Magic and all things spectral, miraculous,
Fantastical, exist, exist as meanings

And as nothing else, which makes
Meanings ourselves wonder, what are we

In a universe so apparently unlike us
That nonetheless gave birth to us?

Sometimes, we suspect we’re intrusions
From another, bizarro universe pressed up

Against the big bell cheeks of this one.
Sometimes, we think we’re the soul

Of this cosmos simply talking to itself.
Sometimes, we’re just plain flummoxed.

We mean something, meanings, in all our
Cruel, elaborate, inaccurate predictions—

We indicate something beyond everything
Else and we flirt continuously with nothing,

But that fails to explain well anything.
Entropy is a measure of information,

But information is both more and less
Than signs conversing to each other,

Meaning
Meaning.

Sunday, August 1, 2021

Aggregator

You and your phantom universe
Peopled only with memories!
It’s long past time that you returned

To crumbling Telenapota.
Jamini may still be waiting,
Ghost that she is, old man you are.

Time to pull yourself together,
Pull all the pieces of your world
Into a Heraclitan heap

And begin the aggregation
Of the news you need to find home.
It’s a mosaic, memory.

You don’t read it to source the stones,
But to find the story in it.
Only then, you step through the stones.

Tucket

Sort of.
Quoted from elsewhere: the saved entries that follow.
(** The invariant of the loop: the labels used so far are among the first
    [j] labels, every label used has a dictionary whose keys are the
    vocabulary, and the labels still to come are those of the visited
    indices from [j] on. *)
Lemma snapshot_loop_spec (model_paths time_slice_labels vocab : list string)
    (align_to compare_to dm : string) (k : Z) (tm : string) :
  length time_slice_labels = length model_paths ->
  Forall (fun q => exists m, load_model q = Ok m) model_paths ->
  let a := if String.eqb compare_to "previous" || String.eqb align_to "previous"
              || String.eqb compare_to "first" then 1 else 0 in
  let b := if String.eqb compare_to "last" then 1 else 0 in
  forall (n j : nat) dicts used,
    j + n = length model_paths ->
    (forall l, l ∈ used ->
       exists d, py_getitem dicts l = Ok d /\ map fst d = vocab) ->
    (forall l, l ∈ used -> l ∈ take j time_slice_labels) ->
    (NoDup time_slice_labels -> map fst dicts = used) ->
    exists dicts',
      let used' :=
        used ++ drop (j `max` a)
                  (take (length time_slice_labels - b) time_slice_labels) in
      loop (zip (seq j n) (drop j model_paths)) model_paths time_slice_labels
        vocab align_to compare_to dm k tm dicts used = Ok (dicts', used')
      /\ (forall l, l ∈ used' ->
            exists d, py_getitem dicts' l = Ok d /\ map fst d = vocab)
      /\ (NoDup time_slice_labels -> map fst dicts' = used').
Proof.
  intros Hlen Hload a b.
  induction n as [|n IH]; intros j dicts used Hj Hinv Hsub Hnd.
  - exists dicts. cbn zeta.
    rewrite (drop_ge (take _ time_slice_labels)), app_nil_r
      by (rewrite length_take; lia).
    split; [reflexivity|]. split; [exact Hinv|exact Hnd].
  - assert (j < length model_paths) as Hjlt by lia.
    destruct (lookup_lt_is_Some_2 model_paths j Hjlt) as [p Hp].
    destruct (lookup_lt_is_Some_2 time_slice_labels j ltac:(lia)) as [lj Hlj].
    assert (forall l, l ∈ used -> l ∈ take (S j) time_slice_labels) as Hsub'.
    { intros l Hl. rewrite (take_S_r _ _ _ Hlj). apply elem_of_app. left.
      apply Hsub, Hl. }
    rewrite (drop_S _ _ _ Hp). cbn [seq zip zip_with snapshot_loop].
    destruct ((j =? 0)%nat
              && (String.eqb compare_to "previous"
                  || String.eqb align_to "previous"
                  || String.eqb compare_to "first")) eqn:E1.
    { apply andb_true_iff in E1 as [Ej Ea]. apply Nat.eqb_eq in Ej. subst j.
      destruct (IH 1 dicts used ltac:(lia) Hinv Hsub' Hnd) as (dicts'&H).
      exists dicts'. subst a. rewrite Ea in *. exact H. }
    destruct ((Z.of_nat j =? Z.of_nat (length model_paths) - 1)%Z
              && String.eqb compare_to "last") eqn:E2.
    { apply andb_true_iff in E2 as [Ej Eb]. apply Z.eqb_eq in Ej.
      destruct (IH (S j) dicts used ltac:(lia) Hinv Hsub' Hnd) as (dicts'&H).
      exists dicts'. cbn zeta in *.
      assert (forall i, j <= i ->
                drop i (take (length time_slice_labels - b) time_slice_labels)
                = []) as Hnil.
      { intros i Hi. apply drop_ge. rewrite length_take. subst b.
        rewrite Eb. lia. }
      rewrite Hnil in H by lia. rewrite Hnil by lia. exact H. }
    destruct (reference_model_path_elem model_paths align_to j Hjlt)
      as (pa&Epa&Hpa).
    destruct (reference_model_path_elem model_paths compare_to j Hjlt)
      as (pc&Epc&Hpc).
    rewrite Epa, Epc. cbn [bind].
    destruct (get_dist_dict_of_paths_keys model_paths p pa pc vocab dm k tm
                Hload (list_elem_of_lookup_2 _ _ _ Hp) Hpa Hpc) as (d&Ed&Hd).
    rewrite Ed. cbn [bind]. unfold py_index. rewrite Hlj. cbn [bind].
    assert (a <= j) as Haj.
    { subst a. apply andb_false_iff in E1 as [E1|E1]; [|rewrite E1; lia].
      apply Nat.eqb_neq in E1. destruct (_ || _); lia. }
    assert (j < length time_slice_labels - b) as Hbj.
    { subst b. apply andb_false_iff in E2 as [E2|E2]; [|rewrite E2; lia].
      apply Z.eqb_neq in E2. destruct (String.eqb compare_to "last"); lia. }
    destruct (IH (S j) (py_setitem dicts lj (get_z_score_dict d))
                (used ++ [lj]) ltac:(lia)) as (dicts'&Hrun&Hinv'&Hnd').
    + intros l Hl. apply elem_of_app in Hl as [Hl|Hl].
      * destruct (String.eqb_spec lj l) as [<-|Hne].
        -- rewrite py_getitem_setitem_eq. eexists. split; [reflexivity|].
           rewrite keys_get_z_score_dict. exact Hd.
        -- rewrite py_getitem_setitem_ne by exact Hne. apply Hinv, Hl.
      * apply list_elem_of_singleton in Hl as ->.
        rewrite py_getitem_setitem_eq. eexists. split; [reflexivity|].
        rewrite keys_get_z_score_dict. exact Hd.
    + intros l Hl. apply elem_of_app in Hl as [Hl|Hl]; [apply Hsub', Hl|].
      apply list_elem_of_singleton in Hl as ->.
      rewrite (take_S_r _ _ _ Hlj). apply elem_of_app. right. left.
    + intros Hn. rewrite py_setitem_fresh.
      * rewrite map_app, (Hnd Hn). reflexivity.
      * rewrite (Hnd Hn). intros Hin. apply Hsub in Hin.
        apply list_elem_of_lookup_1 in Hin as [i Hi].
        pose proof (lookup_lt_Some _ _ _ Hi) as Hilt.
        rewrite length_take in Hilt.
        rewrite lookup_take_lt in Hi by lia.
        pose proof (NoDup_lookup _ _ _ _ Hn Hi Hlj). lia.
    + exists dicts'. cbn zeta in *.
      assert (drop (j `max` a)
                (take (length time_slice_labels - b) time_slice_labels)
              = lj :: drop (S j `max` a)
                        (take (length time_slice_labels - b) time_slice_labels))
        as ->.
      { rewrite !Nat.max_l by lia. apply drop_S.
        rewrite lookup_take_lt by lia. exact Hlj. }
      rewrite <- app_assoc in Hrun, Hinv', Hnd'. cbn [app] in Hrun, Hinv', Hnd'.
      auto.
Qed.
More like
In the morning,
There is feeling.
In the evening,

There is meaning
Where the feeling
Sits in the dark
Alone and mourns.

Then it’s morning,
Even darker
To begin with,
Maybe moonlight,

But the feeling
Blows its tucket,
And the meaning
Wakes up, back home.

Alea

There are only two laments:
Specific or general.
They don’t overlap at all.

Specific grief leaves no room
For the milder mournfulness
Of all things passing away,

And to turn to specifics
Within universal grief
Vitiates catastrophe

By making it seem as if
Things could have been otherwise.
Your own loss howls in context

Of what remains for others.
There’s no fairness to your grief.
There’s no universal loss.

Risk fixes the axis, joins
The pivot between laments.
Neither individual

As fate nor universal
As change and dissolution,
Bony probability

Chuckles, tosses, and tumbles.
Anyone could win or lose,
And no one can ever win.

Universally Curly Universe

Observations by organisms
And mind’s best prosthetic devices
Agree—the cosmos is everywhere

Prone to make centered, circular waves.
Nothing comes from outside or sweeps
From side to side. Nothing makes curtains

That don’t rotate around some local
Disturbance, some spiral galaxy,
Some bursting star, black holes engulfing

Everything around them. The cosmos
Itself seems to be radiating
From some original explosion,

Centering all its beady centers
On a bubble of bubbles and spheres.
What goes around, comes around in here,

From Bang to bumps in quantum waves,
From atoms knit by their own forces
To furnaces fired by gravity.

Extraterrestrial life would not
Be nearly so extraordinary
As a line, one night, that never curved.

And Most Mornings We Feel Something Like This

Freedom tends to the repetitive, too.
Someone who can do whatever they want
Will do lots of pretty much the same things.

You’d never guess it, for instance, but this
Is a poem in free verse. It’s got stanzas
And lines of regular syllables, yes,

But it’s just the lazily unfurling
Freedom of verse that doesn’t have to be
Anything it doesn’t feel like being.